After finding the line containing "(** ** Instances on the in-memory disk *)" below, please output that line and each following one through the line containing "as (_ & Hlen & Hnd).", exactly as written.

_THE RECORDS_.
● ● ● ●
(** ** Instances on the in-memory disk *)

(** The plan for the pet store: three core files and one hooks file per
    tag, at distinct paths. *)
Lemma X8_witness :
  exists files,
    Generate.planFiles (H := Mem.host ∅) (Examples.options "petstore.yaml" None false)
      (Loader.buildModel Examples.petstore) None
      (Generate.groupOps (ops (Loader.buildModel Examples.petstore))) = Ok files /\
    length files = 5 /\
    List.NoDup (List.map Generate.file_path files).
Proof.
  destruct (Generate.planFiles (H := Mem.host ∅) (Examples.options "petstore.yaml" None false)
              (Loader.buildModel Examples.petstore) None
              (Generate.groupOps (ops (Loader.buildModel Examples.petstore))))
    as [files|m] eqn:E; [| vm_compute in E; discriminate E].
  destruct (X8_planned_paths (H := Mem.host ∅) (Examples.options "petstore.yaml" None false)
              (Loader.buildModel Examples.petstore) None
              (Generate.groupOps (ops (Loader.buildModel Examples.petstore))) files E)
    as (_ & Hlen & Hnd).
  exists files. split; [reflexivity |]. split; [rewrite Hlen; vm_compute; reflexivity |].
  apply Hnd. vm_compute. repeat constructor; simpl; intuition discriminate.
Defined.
● ● ● ●
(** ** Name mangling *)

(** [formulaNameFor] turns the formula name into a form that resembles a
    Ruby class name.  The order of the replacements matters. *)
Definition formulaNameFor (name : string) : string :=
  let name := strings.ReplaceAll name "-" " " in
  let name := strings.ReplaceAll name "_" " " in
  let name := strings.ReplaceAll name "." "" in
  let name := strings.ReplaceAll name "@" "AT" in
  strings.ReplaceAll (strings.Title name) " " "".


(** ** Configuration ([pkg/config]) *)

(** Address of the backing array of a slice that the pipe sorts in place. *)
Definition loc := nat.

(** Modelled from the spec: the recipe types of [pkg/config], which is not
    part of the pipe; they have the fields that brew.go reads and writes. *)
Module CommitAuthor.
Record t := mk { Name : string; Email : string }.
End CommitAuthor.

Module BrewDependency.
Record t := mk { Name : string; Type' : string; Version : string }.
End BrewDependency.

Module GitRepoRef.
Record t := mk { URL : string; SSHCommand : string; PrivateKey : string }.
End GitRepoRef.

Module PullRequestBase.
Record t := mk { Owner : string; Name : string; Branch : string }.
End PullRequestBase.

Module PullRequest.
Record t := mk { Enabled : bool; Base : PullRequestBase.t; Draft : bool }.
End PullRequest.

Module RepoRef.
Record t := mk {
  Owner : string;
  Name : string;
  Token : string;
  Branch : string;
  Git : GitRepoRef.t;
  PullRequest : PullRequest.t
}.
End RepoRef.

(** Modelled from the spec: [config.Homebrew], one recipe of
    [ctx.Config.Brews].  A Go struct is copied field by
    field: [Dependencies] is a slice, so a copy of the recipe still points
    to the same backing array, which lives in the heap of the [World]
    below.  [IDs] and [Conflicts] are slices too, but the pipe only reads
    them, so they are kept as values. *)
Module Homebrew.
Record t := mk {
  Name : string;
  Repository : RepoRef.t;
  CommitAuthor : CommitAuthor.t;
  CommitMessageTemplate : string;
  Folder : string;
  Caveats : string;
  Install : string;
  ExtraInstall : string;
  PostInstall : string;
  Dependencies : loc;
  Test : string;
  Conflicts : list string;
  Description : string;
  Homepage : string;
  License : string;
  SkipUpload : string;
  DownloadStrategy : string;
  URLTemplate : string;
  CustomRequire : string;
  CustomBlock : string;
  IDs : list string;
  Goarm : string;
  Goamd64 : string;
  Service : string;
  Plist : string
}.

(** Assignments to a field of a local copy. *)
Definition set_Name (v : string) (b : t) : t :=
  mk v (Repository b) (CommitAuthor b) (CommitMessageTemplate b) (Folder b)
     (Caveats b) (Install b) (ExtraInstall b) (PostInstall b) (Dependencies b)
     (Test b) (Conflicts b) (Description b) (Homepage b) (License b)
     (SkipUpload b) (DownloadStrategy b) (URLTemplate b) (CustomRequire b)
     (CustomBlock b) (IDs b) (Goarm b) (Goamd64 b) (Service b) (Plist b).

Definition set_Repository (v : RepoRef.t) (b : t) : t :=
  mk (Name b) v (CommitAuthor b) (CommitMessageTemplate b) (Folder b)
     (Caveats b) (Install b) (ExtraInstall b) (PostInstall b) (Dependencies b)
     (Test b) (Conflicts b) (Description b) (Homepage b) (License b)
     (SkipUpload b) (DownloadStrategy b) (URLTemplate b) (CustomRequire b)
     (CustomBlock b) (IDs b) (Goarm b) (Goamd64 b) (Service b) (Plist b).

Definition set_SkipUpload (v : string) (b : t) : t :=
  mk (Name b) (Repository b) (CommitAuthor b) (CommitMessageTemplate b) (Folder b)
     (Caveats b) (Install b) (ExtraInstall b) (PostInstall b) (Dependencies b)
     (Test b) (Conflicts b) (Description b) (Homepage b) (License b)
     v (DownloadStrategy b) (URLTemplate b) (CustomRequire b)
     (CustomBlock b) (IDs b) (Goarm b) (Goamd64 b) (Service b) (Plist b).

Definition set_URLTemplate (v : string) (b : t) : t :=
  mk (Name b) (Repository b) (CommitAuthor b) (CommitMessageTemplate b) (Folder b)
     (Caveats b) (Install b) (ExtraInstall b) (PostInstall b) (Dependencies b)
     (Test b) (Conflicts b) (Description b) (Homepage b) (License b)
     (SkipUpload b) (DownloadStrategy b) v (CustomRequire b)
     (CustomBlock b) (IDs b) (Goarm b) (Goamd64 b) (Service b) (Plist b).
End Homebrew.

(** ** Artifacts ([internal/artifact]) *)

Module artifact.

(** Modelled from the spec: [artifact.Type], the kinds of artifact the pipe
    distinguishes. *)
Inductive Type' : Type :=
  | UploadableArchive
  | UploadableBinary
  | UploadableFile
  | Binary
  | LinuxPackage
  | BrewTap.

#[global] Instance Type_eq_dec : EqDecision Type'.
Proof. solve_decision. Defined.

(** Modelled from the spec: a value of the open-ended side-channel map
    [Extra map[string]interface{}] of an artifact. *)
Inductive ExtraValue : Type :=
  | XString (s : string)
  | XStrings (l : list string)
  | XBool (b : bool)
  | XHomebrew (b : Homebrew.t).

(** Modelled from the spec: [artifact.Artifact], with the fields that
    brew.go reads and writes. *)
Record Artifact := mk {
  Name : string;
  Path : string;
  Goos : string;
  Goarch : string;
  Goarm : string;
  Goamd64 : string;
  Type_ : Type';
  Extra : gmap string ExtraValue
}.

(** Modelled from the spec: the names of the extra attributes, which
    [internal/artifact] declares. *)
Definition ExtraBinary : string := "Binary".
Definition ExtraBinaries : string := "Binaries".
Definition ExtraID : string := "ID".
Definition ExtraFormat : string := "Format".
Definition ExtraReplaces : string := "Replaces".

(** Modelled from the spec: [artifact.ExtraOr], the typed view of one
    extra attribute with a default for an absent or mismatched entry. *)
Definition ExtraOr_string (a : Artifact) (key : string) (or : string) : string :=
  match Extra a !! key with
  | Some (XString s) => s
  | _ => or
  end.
● ● ● ●
_ANSWER SPACE_.
(** ** Instances on the in-memory disk *)

(** The plan for the pet store: three core files and one hooks file per
    tag, at distinct paths. *)
Lemma X8_witness :
  exists files,
    Generate.planFiles (H := Mem.host ∅) (Examples.options "petstore.yaml" None false)
      (Loader.buildModel Examples.petstore) None
      (Generate.groupOps (ops (Loader.buildModel Examples.petstore))) = Ok files /\
    length files = 5 /\
    List.NoDup (List.map Generate.file_path files).
Proof.
  destruct (Generate.planFiles (H := Mem.host ∅) (Examples.options "petstore.yaml" None false)
              (Loader.buildModel Examples.petstore) None
              (Generate.groupOps (ops (Loader.buildModel Examples.petstore))))
    as [files|m] eqn:E; [| vm_compute in E; discriminate E].
  destruct (X8_planned_paths (H := Mem.host ∅) (Examples.options "petstore.yaml" None false)
              (Loader.buildModel Examples.petstore) None
              (Generate.groupOps (ops (Loader.buildModel Examples.petstore))) files E)
    as (_ & Hlen & Hnd).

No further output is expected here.